Even the most expensive multi-sponsor co-investment funds are typically cheaper than plain vanilla private equity. And when there is little to no fee drag on uncommitted capital, the J-curve (the J-shaped dip in performance in the early years when fees and drawdowns exceed distributions from the investment) is muted. Direct, single co-investments can further mitigate an overall private investment portfolio’s J-curve because capital is deployed immediately, allowing investors to avoid paying up to five years’ worth of management fees on not-yet-deployed capital.

High-Efficiency Investing

Co-investing can concentrate capital normally reserved for diversified fund investments into a single position in a company or a handful of positions in companies, which can be very efficient provided that performance is as expected. The outcome itself is linked only to that one investment (or handful of investments) rather than a portfolio and therefore may require different risk-reward parameters than those expected from a fund investment, a characteristic that should be understood by all involved. Institutions pursuing co-investments should accept that diversification is occurring at the private investment program or strategy level rather than the investment level, and that the risk of loss is higher.

Tailored Portfolio

Assuming sufficient deal flow, co-investing enables investors to build a portfolio to their liking as opposed to one reflecting a GP’s vision. Without the constraints of a fund, co-investors can focus on specific company attributes, and sectors and regions of interest, among other factors. They also have more control over pace and can ramp up a portfolio quickly or choose when to stay out of the market, provided they have sufficient access to quality opportunities.

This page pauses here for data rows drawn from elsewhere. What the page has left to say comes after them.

(* ===== verification/DaemonTheorems.v ===== *)
(** * DaemonTheorems: what holds of the daemon as a whole.

    A tool does something only for the holder of an active key; a revocation
    ends that at once and for good; and every command that was started is in
    the audit log. *)

From S2P Require Import Prelude GoText GoEncoding GoCrypto GoPath GoOs GoFs Keystore KeystoreProofs KeystoreHistory KeystoreCodec KeystoreTheorems KeystoreSpec ServerAudit Server ServerTheorems CmdExec FileUpload FileUploadTheorems Mcp McpTheorems ServerRun ServerRunTheorems Daemon.
Open Scope Z_scope.
Open Scope go_scope.
#[local] Existing Instance daemon_app.

(** ** The calls of one request *)

(** The records a run of calls appends are the caller's. *)
Definition mine (fp remote : string) (rec : AuditRecord) : Prop :=
  a_Fingerprint rec = fp ∧ RemoteAddr rec = remote ∧ Tool rec ≠ ""%string.

(** Commands that were started, and commands the log says have run. *)
Definition is_start (e : CmdExec.event) : Prop := match e with EvStart _ => True | _ => False end.
#[export] Instance is_start_dec e : Decision (is_start e).
Proof. destruct e; apply _. Defined.
Definition started (m : machine) : nat := length (filter is_start (m_events m)).

Definition is_run (rec : AuditRecord) : Prop :=
  Tool rec = "execute_command"%string ∧ a_Result rec = "success"%string.
Definition logged_runs (l : list AuditRecord) : nat := length (filter is_run l).

Lemma logged_runs_app l k : logged_runs (l ++ k) = (logged_runs l + logged_runs k)%nat.
Proof. unfold logged_runs. by rewrite filter_app, length_app. Qed.

Lemma is_run_stamp t rec : is_run (stamp t rec) ↔ is_run rec.
Proof. done. Qed.

Lemma logged_runs_stamp t l : logged_runs (map (stamp t) l) = logged_runs l.
Proof.
  unfold logged_runs. induction l as [|rec l IH]; [done|]. simpl. rewrite !filter_cons.
  destruct (decide (is_run rec)) as [H|H]; [|by rewrite decide_False].
  rewrite decide_True by done. simpl. by f_equal.
Qed.

Lemma logged_runs_one t rec : logged_runs [stamp t rec] = (if decide (is_run rec) then 1 else 0)%nat.
Proof. unfold logged_runs. rewrite filter_cons. by destruct (decide (is_run rec)); [rewrite decide_True|rewrite decide_False]. Qed.

Lemma started_app m m' evs :
  m_events m' = m_events m ++ evs → started m' = (started m + length (filter is_start evs))%nat.
Proof. unfold started. intros ->. by rewrite filter_app, length_app. Qed.

(** What a call cannot change. *)
Definition surroundings_of (w : tool_world) : Z * Z * option Z := (t_now w, t_euid w, t_ctx_end w).
Definition steady {A} (m : M tool_world A) : Prop := ∀ x, preserves (λ w, surroundings_of w = x) m.

Lemma steady_audit rec : steady (audit rec).
Proof. by intros x w. Qed.
Lemma steady_timeout d : steady (log_timeout d).
Proof. by intros x w. Qed.
Lemma steady_machine {A} (m : M machine A) : steady (on_machine m).
Proof. intros x w. unfold on_machine, zoom. by destruct (m (t_machine w)). Qed.
Lemma steady_fs {A} (m : M fsys A) : steady (on_fs m).
Proof. intros x w. unfold on_fs, zoom. by destruct (m (t_fs w)). Qed.
Lemma steady_ret {A} (a : A) : steady (ret a).
Proof. by intros x w. Qed.
Lemma steady_gets {A} (f : tool_world → A) : steady (gets f).
Proof. by intros x w. Qed.
Lemma steady_bind {A B} (m : M tool_world A) (k : A → M tool_world B) :
  steady m → (∀ a, steady (k a)) → steady (bind m k).
Proof. intros Hm Hk x. apply preserves_bind; [apply Hm|]. intros a. apply Hk. Qed.
#[local] Hint Resolve steady_audit steady_timeout steady_machine steady_fs steady_ret steady_gets : go.

Ltac steady_walk :=
  repeat first
    [ apply steady_bind; [|intros ?]
    | solve [auto with go]
    | match goal with |- steady (match ?x with _ => _ end) => destruct x end ].

Lemma NewHandler_steady ver execCfg uplCfg ctx c : steady (NewHandler ver execCfg uplCfg ctx c).
Proof.
  destruct c; unfold NewHandler, withAudit, pingHandler, serverInfoHandler, execHandler, uploadHandler,
    exec_checked, exec_refuse, exec_run, upload_checked, upload_refuse, upload_write; steady_walk.
Qed.

Section calls.
Variables (ver : string) (execCfg : CmdExec.Config) (uplCfg : FileUpload.Config).

(** One call keeps the balance between the machine and the log, and logs in the
    caller's name. *)
Record balanced (fp remote : string) (w w' : tool_world) : Prop := {
  bal_still : surroundings_of w' = surroundings_of w;
  bal_log : ∃ recs, t_audit w' = t_audit w ++ map (stamp (t_now w)) recs ∧ Forall (mine fp remote) recs;
  bal_runs : (started (t_machine w') + logged_runs (t_audit w) =
              started (t_machine w) + logged_runs (t_audit w'))%nat;
}.

Lemma balanced_refl fp remote w : balanced fp remote w w.
Proof. split; try done. exists []. by rewrite app_nil_r. Qed.

Lemma balanced_trans fp remote w1 w2 w3 :
  balanced fp remote w1 w2 → balanced fp remote w2 w3 → balanced fp remote w1 w3.
Proof.
  intros [A1 (r1 & A4 & A5) A6] [B1 (r2 & B4 & B5) B6]. split; [congruence| |lia].
  exists (r1 ++ r2). injection A1 as A1 _ _. rewrite B4, A4, A1, map_app, app_assoc.
  split; [done|]. by apply Forall_app.
Qed.

Lemma root_warnings_mine fp remote c euid : Forall (mine fp remote) (root_warnings fp remote c euid).
Proof. unfold root_warnings. destruct (euid =? 0), c; repeat constructor; done. Qed.

Lemma root_warnings_runs fp remote c euid : logged_runs (root_warnings fp remote c euid) = 0%nat.
Proof. unfold root_warnings. by destruct (euid =? 0), c. Qed.

(** A call that ends with the record [rec]. *)
Lemma balanced_closing fp remote c err w w' rec :
  surroundings_of w' = surroundings_of w →
  t_audit w' = t_audit w ++ map (stamp (t_now w)) (root_warnings fp remote c (t_euid w) ++ [rec]) →
  closing fp remote (tool_name c) err rec →
  started (t_machine w') = (started (t_machine w) + if decide (is_run rec) then 1 else 0)%nat →
  balanced fp remote w w'.
Proof.
  intros Hs Ha (_ & _ & Ht & Hf & Hr) Hm. split; [done| |].
  - eexists. split; [exact Ha|]. apply Forall_app. split; [apply root_warnings_mine|].
    constructor; [|constructor]. split_and!; [done..|]. rewrite Ht. by destruct c.
  - rewrite Ha, Hm, logged_runs_app, map_app, logged_runs_app, logged_runs_stamp, root_warnings_runs.
    simpl. rewrite logged_runs_one. lia.
Qed.

(** A call that panicked. *)
Lemma balanced_crash fp remote c w w' :
  surroundings_of w' = surroundings_of w →
  t_audit w' = t_audit w ++ map (stamp (t_now w)) (root_warnings fp remote c (t_euid w)) →
  crashed w w' → balanced fp remote w w'.
Proof.
  intros Hs Ha [_ Hm]. split; [done|eexists; split; [exact Ha|apply root_warnings_mine]|].
  rewrite Ha, logged_runs_app, logged_runs_stamp, root_warnings_runs.
  rewrite (started_app _ _ [] (eq_trans Hm (eq_sym (app_nil_r _)))). simpl. lia.
Qed.

Lemma exec_effect_starts input w rec w' :
  exec_effect execCfg input w rec w' → Tool rec = "execute_command"%string →
  started (t_machine w') = (started (t_machine w) + if decide (is_run rec) then 1 else 0)%nat.
Proof.
  intros (_ & _ & _ & H) Ht. destruct H as [(-> & _ & Hd)|(_ & _ & r & Hp & Hr)].
  - rewrite decide_False; [lia|]. intros [_ Hs]. congruence.
  - destruct r as [res|e].
    + destruct Hr as [Hs _]. rewrite decide_True by done.
      destruct Hp as (_ & cmd & ch & m1 & _ & Hm1 & _ & _ & Hran).
      rewrite (started_app _ _ _ (ran_events _ _ _ _ _ _ _ Hran)), Hm1.
      rewrite filter_cons_True by exact I. rewrite filter_app. unfold kills.
      by destruct (cancelled _ ch).
    + destruct Hp as [[Hev _] _]. rewrite (started_app _ _ [] (eq_trans Hev (eq_sym (app_nil_r _)))).
      rewrite decide_False; [done|]. intros [_ Hs]. destruct e; congruence.
Qed.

Opportunity to Become a Better LP

Participating in a GP’s co-investment program can also provide an LP with qualitative benefits such as the opportunity to gain expertise, enhance its reputation as a savvy, strategic partner, and strengthen its relationship with the sponsor, which may result in greater access to the GP’s funds. Co-investments can also be a way for investors to initiate a relationship with a GP. In either case, investing alongside a sponsor is an opportunity for more rigorous due diligence and insight into the GP’s processes and investment behavior, which will inform the investor’s decision on whether to invest in the GP’s future funds.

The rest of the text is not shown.